- What is expected: Repeat exactly the line containing "Lemma crc_shift_out_zero_bits (k" and every line after it in the entries, and nothing besides.

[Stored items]

=====

(** ** The handshake loop on replies that never validate *)

(** C7, the failing input.  A device answers each attempt with the same
    reply, which fails [validate_packet] but carries 00 01 at bytes 14
    and 15 and 1 at byte 20.  The handshake makes its 15 attempts and
    then classifies the last reply although it never validated: the
    outcome is [PwdWrong], and the session reports a locked radio rather
    than the generic communication failure. *)
Theorem handshake_classifies_unvalidated_reply :
  let w := fresh (mkScript (repeat forged_locked_reply 15) 20) in
  validate_packet forged_locked_reply 1024 = false
  /\ fst (handshake HA1G w) = Ok PwdWrong
  /\ count_sent (wire (snd (handshake HA1G w))) = 15%nat
  /\ naps (snd (handshake HA1G w)) = 15%nat
  /\ fst (do_download HA1G w)
     = Raise (RadioError "Radio is password protected").
Proof. cbv zeta. repeat split; vm_compute; reflexivity. Qed.

(** * Further properties of the codec *)

(** ** The checksum of a frame with its own checksum appended *)

Lemma crc_shift_even (y : Z) : Crc.crc_shift (2 * y) = y.
Proof.
  unfold Crc.crc_shift.
  replace (Z.land (2 * y) 1) with 0.
  - cbn [Z.eqb negb]. rewrite Z.shiftr_div_pow2 by lia.
    change (2 ^ 1) with 2. rewrite Z.mul_comm. apply Z.div_mul. lia.
  - symmetry. change 1 with (Z.ones 1). rewrite Z.land_ones by lia.
    change (2 ^ 1) with 2. rewrite Z.mul_comm. apply Z.mod_mul. lia.
Qed.

Lemma crc_shift_out_zero_bits (k : nat) (q : Z) :
  Nat.iter k Crc.crc_shift (2 ^ Z.of_nat k * q) = q.
Proof.
  revert q. induction k as [|k IH]; intros q.
  - cbn. destruct q; reflexivity.
  - rewrite Nat.iter_succ_r.
    replace (2 ^ Z.of_nat (S k) * q) with (2 * (2 ^ Z.of_nat k * q))
      by (rewrite Nat2Z.inj_succ, Z.pow_succ_r by lia; ring).
    rewrite crc_shift_even. apply IH.
Qed.

Lemma lxor_low_byte (r : Z) : Z.lxor r (r mod 256) = 256 * (r / 256).
Proof.
  change 256 with (2 ^ 8).
  rewrite <- Z.land_ones by lia.
  rewrite <- Z.shiftr_div_pow2, Z.mul_comm, <- Z.shiftl_mul_pow2 by lia.
  rewrite <- Z.ldiff_ones_r by lia.
  apply Z.bits_inj'. intros i Hi.
  rewrite Z.lxor_spec, Z.land_spec, Z.ldiff_spec.
  destruct (Z.testbit r i), (Z.testbit (Z.ones 8) i); reflexivity.
Qed.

=====

- Response to this exercise:
Lemma crc_shift_out_zero_bits (k : nat) (q : Z) :
  Nat.iter k Crc.crc_shift (2 ^ Z.of_nat k * q) = q.
Proof.
  revert q. induction k as [|k IH]; intros q.
  - cbn. destruct q; reflexivity.
  - rewrite Nat.iter_succ_r.
    replace (2 ^ Z.of_nat (S k) * q) with (2 * (2 ^ Z.of_nat k * q))
      by (rewrite Nat2Z.inj_succ, Z.pow_succ_r by lia; ring).
    rewrite crc_shift_even. apply IH.
Qed.

Lemma lxor_low_byte (r : Z) : Z.lxor r (r mod 256) = 256 * (r / 256).
Proof.
  change 256 with (2 ^ 8).
  rewrite <- Z.land_ones by lia.
  rewrite <- Z.shiftr_div_pow2, Z.mul_comm, <- Z.shiftl_mul_pow2 by lia.
  rewrite <- Z.ldiff_ones_r by lia.
  apply Z.bits_inj'. intros i Hi.
  rewrite Z.lxor_spec, Z.land_spec, Z.ldiff_spec.
  destruct (Z.testbit r i), (Z.testbit (Z.ones 8) i); reflexivity.
Qed.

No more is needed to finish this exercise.